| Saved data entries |
#####
(** X22: on a price frame that is indexed by time and has no [time] or
    [timestamp] column, as [analyze_trades] builds it from a file that has
    a [time] column and no [timestamp] column, the simulation cannot name
    the exit bar: the exit time it returns is None whenever a row of the
    horizon meets the target or the stop, and the entry time otherwise. *)
Theorem opposite_trade_exit_time
        (price_df : list (PriceRow A)) (entry_time : Timestamp)
        (entry_price risk_distance rr : A) (tt : TradeType) :
  (forall r, In r price_df -> pr_time r = None /\ pr_timestamp r = None) ->
  snd (_simulate_opposite price_df entry_time entry_price tt risk_distance rr)
  = if existsb (fun r =>
                  opposite_target_hit tt (opposite_tp tt entry_price risk_distance rr)
                                      entry_price r
                  || opposite_stop_hit tt (opposite_sl tt entry_price risk_distance)
                                       entry_price r)
               (iloc_1_301 (loc_from price_df entry_time))
    then None else Some entry_time.
Proof.
  intros Hcols. unfold _simulate_opposite.
  change (match tt with
          | buy => nsub entry_price risk_distance
          | sell => nadd entry_price risk_distance
          end) with (opposite_sl tt entry_price risk_distance).
  change (match tt with
          | buy => nadd entry_price (nmul rr risk_distance)
          | sell => nsub entry_price (nmul rr risk_distance)
          end) with (opposite_tp tt entry_price risk_distance rr).
  rewrite scan_future_first_hit.
  set (f := fun r => opposite_target_hit tt (opposite_tp tt entry_price risk_distance rr)
                                         entry_price r
                     || opposite_stop_hit tt (opposite_sl tt entry_price risk_distance)
                                          entry_price r).
  assert (Hsub : forall r, In r (iloc_1_301 (loc_from price_df entry_time)) ->
                           _get_time r = None).
  { intros r Hr. apply iloc_1_301_incl, loc_from_incl in Hr.
    destruct (Hcols r Hr) as [Ht Hts]. unfold _get_time. rewrite Ht, Hts. reflexivity. }
  revert Hsub. generalize (iloc_1_301 (loc_from price_df entry_time)) as rows.
  induction rows as [|r rows IH]; intros Hsub; [reflexivity|].
  cbn [find existsb].
  destruct (f r) eqn:Hf; cbn [orb].
  - cbn [snd]. apply Hsub. left. reflexivity.
  - apply IH. intros y Hy. apply Hsub. right. exact Hy.
Qed.

End Opposite_trade.

(** ** The tools in sequence *)

(** On doubles, [x > y] rules out [x <= y]. *)
Lemma SFcompare_antisym (x y : SpecFloat.spec_float) :
  SpecFloat.SFcompare x y = option_map CompOpp (SpecFloat.SFcompare y x).
Proof.
  destruct x as [sx|sx| |sx mx ex], y as [sy|sy| |sy my ey];
    cbn [SpecFloat.SFcompare option_map CompOpp];
    try reflexivity;
    try (destruct sx; reflexivity);
    try (destruct sy; reflexivity);
    try (destruct sx, sy; reflexivity).
  destruct sx, sy; cbn [CompOpp]; try reflexivity.
  - rewrite (Z.compare_antisym ey ex).
    destruct (ey ?= ex)%Z; cbn [CompOpp]; try reflexivity.
    pose proof (Pos.compare_cont_antisym mx my Eq) as Ha. cbn [CompOpp] in Ha.
    destruct (Pos.compare_cont Eq mx my), (Pos.compare_cont Eq my mx);
      cbn [CompOpp] in Ha |- *; try reflexivity; discriminate Ha.
  - rewrite (Z.compare_antisym ey ex).
    destruct (ey ?= ex)%Z; cbn [CompOpp]; try reflexivity.
    pose proof (Pos.compare_cont_antisym mx my Eq) as Ha. cbn [CompOpp] in Ha.
    destruct (Pos.compare_cont Eq mx my), (Pos.compare_cont Eq my mx);
      cbn [CompOpp] in Ha |- *; try reflexivity; discriminate Ha.
Qed.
#####
| Action item |
For this task, write out exactly the lines of the entries above, starting at the line with "destruct (Hcols r" and ending at the line with "- cbn [snd]. apply Hsub. left. reflexivity.", both included, and no others.

| Reply |
    destruct (Hcols r Hr) as [Ht Hts]. unfold _get_time. rewrite Ht, Hts. reflexivity. }
  revert Hsub. generalize (iloc_1_301 (loc_from price_df entry_time)) as rows.
  induction rows as [|r rows IH]; intros Hsub; [reflexivity|].
  cbn [find existsb].
  destruct (f r) eqn:Hf; cbn [orb].
  - cbn [snd]. apply Hsub. left. reflexivity.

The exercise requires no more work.